Bamiyan’s single-runway airport can only accommodate small aircraft, with just one commercial airline operating thrice weekly flights from Kabul.  
And both land routes connecting it to the capital — through the mountainous Ghorband valley in neighbouring Parwan province and Wardak province in the south — can be deadly.
Travellers who cannot afford the $200 round-trip air fare say Taliban militants harass them with impunity.
“If you are an Afghan travelling by road, wear a ragged tunic, abandon all government ID and say your prayer,” quipped Umaidullah Azad, a tourist in Band-e Amir, widely known as “Afghanistan’s Grand Canyon” for its azure lakes and rolling limestone cliffs.
“If the Taliban flag you down, you have a good chance of surviving if you look like a country bumpkin. But no chance if you have government or foreign connections,” said Azad, 24, a telecom official who recently made the perilous journey from Kabul.
Mohamed Sajad Mohseni, a prominent cleric recognised as the “Facebook mullah” for his connections with the Afghan youth on social media, was in Bamiyan when the Taliban pummelled the Buddha statues.
When days of shooting and cannon fire failed to destroy them, the Taliban drilled holes into the idols and filled them up with explosives, he recalled.
“What they blew up weren’t just stones. They were our history,” he said.
“In 2001, US warplanes forced the Taliban to go on the run, hide in caves. Within 13 years, they have spread into almost every city, every village.”

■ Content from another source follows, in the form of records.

Lemma init_sent (P : Z) (d : DC) :
  qgood P d -> qgood P (dc_q_init d) /\ usb (dc_q_init d) = usb d.
Proof.
  intros (HP & Hfit & Hinv & _). split.
  - apply qgood_clear; [apply Hinv|exact HP|exact Hfit].
  - destruct d; reflexivity.
Qed.

(** A command of the layer is not a DAP_Transfer when its opcode is not. *)
Lemma cmd_sent (d d' : DC) (pkt : list Z) (u : usb_handle) :
  d' = set_usb u d -> usb_out u = usb_out (usb d) ++ [pkt] ->
  peek pkt 0 <> DAP_Transfer -> sent_ok d d'.
Proof.
  intros -> Hout Hp. exists [pkt]. split.
  - rewrite <- Hout. destruct d; reflexivity.
  - constructor; [|constructor]. intros E. contradiction.
Qed.

Lemma classic_cfg (d : DC) (idle wait match_ : Z) :
  let P := cfg_idle d = Z.min idle 255 /\ cfg_wait d = Z.min wait 65535 /\
           cfg_match d = Z.min match_ 65535 in
  P \/ ~ P.
Proof.
  cbv zeta.
  destruct (Z.eq_dec (cfg_idle d) (Z.min idle 255));
    destruct (Z.eq_dec (cfg_wait d) (Z.min wait 65535));
    destruct (Z.eq_dec (cfg_match d) (Z.min match_ 65535)); tauto.
Qed.

Lemma xfer_config_sent (d : DC) (idle wait match_ : Z) :
  sent_ok d (fst (dap_xfer_config d idle wait match_)).
Proof.
  destruct (dap_xfer_config_effect d idle wait match_) as [H1 H2].
  destruct (classic_cfg d idle wait match_) as [H|H].
  - rewrite (H1 H). apply sent_ok_same. reflexivity.
  - destruct (H2 H) as (u & E & Hout). rewrite E.
    eexists. split.
    + destruct d. cbn in *. exact Hout.
    + constructor; [|constructor]. intros Hp. discriminate Hp.
Qed.

Lemma attach_sent (P : Z) (d : DC) (flags tgt idcode : Z) :
  qgood P d -> sent_ok d (fst (dc_attach d flags tgt idcode)).
Proof.
  intros H. unfold dc_attach.
  match goal with |- sent_ok d (fst (dc_q_exec (dc_q_raw_rd (dc_q_init ?x) ?r ?v))) =>
    set (d1 := x) end.
  assert (H1 : sent_ok d d1 /\ qgood P d1).
  { subst d1. destruct (negb (Z.land flags DC_MULTIDROP =? 0)).
    - split; [|eapply qgood_same_queue; [apply dap_cmd_same_queue|exact H]].
      match goal with |- sent_ok d (fst (fst (dap_cmd d ?tx ?n ?rx ?m))) =>
        destruct (dap_cmd_effect d tx n rx m) as (u & E & Hout) end.
      apply (cmd_sent _ _ _ u E Hout). discriminate.
    - split; [|eapply qgood_same_queue; [apply dap_cmd_same_queue|exact H]].
      match goal with |- sent_ok d (fst (fst (dap_cmd d ?tx ?n ?rx ?m))) =>
        destruct (dap_cmd_effect d tx n rx m) as (u & E & Hout) end.
      apply (cmd_sent _ _ _ u E Hout). discriminate. }
  clearbody d1. destruct H1 as [Hs1 Hg1].
  destruct (init_sent P d1 Hg1) as [Hg2 Hu2].
  apply (sent_ok_trans d d1); [exact Hs1|].
  apply (sent_ok_from d1 (dc_q_init d1)); [exact Hu2|].
  eapply sent_ok_trans; [apply (raw_rd_sent P); exact Hg2|].
  apply (exec_sent P). apply qgood_raw_rd; [reflexivity|exact Hg2].
Qed.

Lemma step_sent (P : Z) (d : DC) (o : q_op) :
  qgood P d -> sent_ok d (step d o).
Proof.
  intros H.
  destruct (init_sent P d H) as [Hg0 Hu0].
  assert (Hrd : forall x req v, is_read (u8 req) = true ->
            qgood P x -> sent_ok x (fst (dc_q_exec (dc_q_raw_rd x req v)))).
  { intros x req v Hreq Hx.
    eapply sent_ok_trans; [apply (raw_rd_sent P); exact Hx|].
    apply (exec_sent P). apply qgood_raw_rd; assumption. }
  assert (Hwr : forall x req v, is_read (u8 req) = false ->
            qgood P x -> sent_ok x (fst (dc_q_exec (dc_q_raw_wr x req v)))).
  { intros x req v Hreq Hx.
    eapply sent_ok_trans; [apply (raw_wr_sent P); exact Hx|].
    apply (exec_sent P). apply qgood_raw_wr; [intros _; exact Hreq|exact Hx]. }
  destruct o as [| |a|a|a v|a v|a v|a v|m|n|a v|a v|a v|a v|a v|a v|f t p];
    cbn [step].
  - apply sent_ok_same. exact Hu0.
  - apply (exec_sent P), H.
  - apply (dp_sel_sent P), H.
  - apply (ap_sel_sent P), H.
  - unfold dc_q_dp_rd. destruct (negb (is_ok (qerror d)));
      [apply sent_ok_same; reflexivity|].
    eapply sent_ok_trans; [apply (dp_sel_sent P), H|].
    apply (raw_rd_sent P), qgood_dp_sel, H.
  - unfold dc_q_dp_wr. destruct (negb (is_ok (qerror d)));
      [apply sent_ok_same; reflexivity|].
    eapply sent_ok_trans; [apply (dp_sel_sent P), H|].
    apply (raw_wr_sent P), qgood_dp_sel, H.
  - unfold dc_q_ap_rd. destruct (negb (is_ok (qerror d)));
      [apply sent_ok_same; reflexivity|].
    eapply sent_ok_trans; [apply (ap_sel_sent P), H|].
    apply (raw_rd_sent P), qgood_ap_sel, H.
  - unfold dc_q_ap_wr. destruct (negb (is_ok (qerror d)));
      [apply sent_ok_same; reflexivity|].
    eapply sent_ok_trans; [apply (ap_sel_sent P), H|].
    apply (raw_wr_sent P), qgood_ap_sel, H.
  - unfold dc_q_set_mask. destruct (negb (is_ok (qerror d)));
      [apply sent_ok_same; reflexivity|].
    destruct (cfg_mask d =? m); [apply sent_ok_same; reflexivity|].
    cbv zeta.
    apply (sent_ok_from d (set_cfg_mask m d)); [destruct d; reflexivity|].
    apply (raw_wr_sent P).
    eapply qgood_same_queue; [|exact H].
    destruct d. unfold same_queue. cbn. auto 10.
  - unfold dc_set_match_retry. destruct (negb (is_ok (qerror d)));
      [apply sent_ok_same; reflexivity|].
    apply xfer_config_sent.
  - unfold dc_q_ap_match. destruct (negb (is_ok (qerror d)));
      [apply sent_ok_same; reflexivity|].
    eapply sent_ok_trans; [apply (ap_sel_sent P), H|].
    apply (raw_wr_sent P), qgood_ap_sel, H.
  - unfold dc_q_dp_match. destruct (negb (is_ok (qerror d)));
      [apply sent_ok_same; reflexivity|].
    eapply sent_ok_trans; [apply (ap_sel_sent P), H|].
    apply (raw_wr_sent P), qgood_ap_sel, H.
  - unfold dc_dp_rd, dc_q_dp_rd.
    apply (sent_ok_from d (dc_q_init d)); [exact Hu0|].
    destruct (negb (is_ok (qerror (dc_q_init d)))); [apply (exec_sent P), Hg0|].
    eapply sent_ok_trans; [apply (dp_sel_sent P), Hg0|].
    apply Hrd; [apply is_read_dp_rd|apply qgood_dp_sel, Hg0].
  - unfold dc_dp_wr, dc_q_dp_wr.
    apply (sent_ok_from d (dc_q_init d)); [exact Hu0|].
    destruct (negb (is_ok (qerror (dc_q_init d)))); [apply (exec_sent P), Hg0|].
    eapply sent_ok_trans; [apply (dp_sel_sent P), Hg0|].
    apply Hwr; [apply is_read_dp_wr|apply qgood_dp_sel, Hg0].
  - unfold dc_ap_rd, dc_q_ap_rd.
    apply (sent_ok_from d (dc_q_init d)); [exact Hu0|].
    destruct (negb (is_ok (qerror (dc_q_init d)))); [apply (exec_sent P), Hg0|].
    eapply sent_ok_trans; [apply (ap_sel_sent P), Hg0|].
    apply Hrd; [apply is_read_ap_rd|apply qgood_ap_sel, Hg0].
  - unfold dc_ap_wr, dc_q_ap_wr.
    apply (sent_ok_from d (dc_q_init d)); [exact Hu0|].
    destruct (negb (is_ok (qerror (dc_q_init d)))); [apply (exec_sent P), Hg0|].
    eapply sent_ok_trans; [apply (ap_sel_sent P), Hg0|].
    apply Hwr; [apply is_read_ap_wr|apply qgood_ap_sel, Hg0].
  - apply (attach_sent P), H.
Qed.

But few expect a spillover of the insurgency into Bamiyan, dominated by ethnic Hazaras, Asiatic descendants of Genghis Khan who suffered extensively under the Taliban.  
Unmoored from turmoil, the quiet in Bamiyan is broken only by the echoes of muezzins and the occasional slamming of a rocket in neighbouring towns.

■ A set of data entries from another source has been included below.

(** * TruthVote: a shallow embedding of the client logic and the schema

    The development follows the repository file by file:

    - [Js]: the few pieces of JavaScript semantics the code relies on
      (values returned by [JSON.parse], truthiness, [a || b], property
      reads, exceptions, [Math.round], insertion-ordered [Set]);
    - [Analyzer]: [src/lib/analyzer.ts];
    - [PostComponent]: the vote logic of [src/components/Post.tsx];
    - [FeedComponent]: the incremental realtime handler of the Feed;
    - [Storage]: the tables, constraints and row-level-security policies
      of the SQL migrations.

    A number is the rational it denotes ([Q]); sums and quotients are
    rounded to binary64 as the language does ([Js.to_Number]).  [NaN],
    the infinities, negative zero and overflow are outside the model. *)

From Stdlib Require Import List String Ascii Bool ZArith QArith Qround Qpower Qabs Lia Lqa.
From Stdlib Require Import Permutation.
From Stdlib Require Import DecimalString.
Import ListNotations.

Local Open Scope string_scope.

(* ------------------------------------------------------------------ *)
(** ** JavaScript values and exceptions *)

Module Js.

(** What [JSON.parse] can return, plus [undefined] for a property that
    is absent.  Objects keep their fields in source order. *)
#[warnings="-register-all"]
Inductive JsValue : Type :=
| JUndefined
| JNull
| JBool (b : bool)
| JNum (q : Q)
| JStr (s : string)
| JArr (items : list JsValue)
| JObj (fields : list (string * JsValue)).

(** [ToBoolean]: [undefined], [null], [false], [0] and [""] are falsy. *)
Definition truthy (v : JsValue) : bool :=
  match v with
  | JUndefined | JNull => false
  | JBool b => b
  | JNum q => negb (Qeq_bool q 0)
  | JStr s => negb (s =? "")
  | JArr _ | JObj _ => true
  end.

(** [a || b] *)
Definition js_or (a b : JsValue) : JsValue := if truthy a then a else b.

(** A computation that either returns or throws. *)
Inductive Exc (A : Type) : Type :=
| Return (a : A)
| Throw (e : string).
Arguments Return {A} a.
Arguments Throw {A} e.

Definition bind {A B} (c : Exc A) (k : A -> Exc B) : Exc B :=
  match c with
  | Return a => k a
  | Throw e => Throw e
  end.

(** [try { body } catch (error) { handler }] *)
Definition try_catch {A} (body : Exc A) (handler : string -> Exc A) : Exc A :=
  match body with
  | Return a => Return a
  | Throw e => handler e
  end.

Fixpoint assoc (k : string) (fields : list (string * JsValue)) : option JsValue :=
  match fields with
  | [] => None
  | (k', v) :: rest => if k' =? k then Some v else assoc k rest
  end.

Security men bristling with weapons are few, a rare sight in a country synonymous with snipers, checkpoints and suicide bombings.
A common refrain among local residents, though, is that “security is good but economy is bad”.

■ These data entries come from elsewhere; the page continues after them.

(* ===== verification/_CoqProject ===== *)
-Q . S2P
Prelude.v
Common.v
Sync.v
Monitor.v
MonitorRace.v
HashCal.v
Links.v
Store.v
Chain.v
ChainSpec.v
Reader.v
Verifier.v
VerifierSpec.v
BCPool.v
BCPoolSpec.v
AppendSpec.v
JoinSpec.v
PoolRun.v
PoolChains.v
Pools.v
PoolsSpec.v
PoolLife.v
Consensus.v
Ledger.v
LedgerSpec.v
LedgerRun.v
Profile.v
P2p.v
P2pSpec.v
Boot.v
BootSpec.v
Syncer.v
SyncerSpec.v
WireSpec.v
CatchUp.v
Transfer.v
Miner.v
MinerSpec.v
Node.v
NodeSpec.v
Shell.v
ShellSpec.v
V0_1.v
V0_1Spec.v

The moribund economy offers few employment options other than potato farming.
A large replica of a candle lantern adorns the city square — a mocking symbol erected by activists to highlight that Bamiyan has no power grid, with students forced to study under solar-lit street lamps.
Shops selling trinkets and rugs emblazoned with images of buzkashi — a rugged equestrian game —admit living a slow death until tourism blossoms.
“Tourists are unlikely to come to Bamiyan,” said antiques shopkeeper Ghulam Ali, “until the war outside Bamiyan ends.”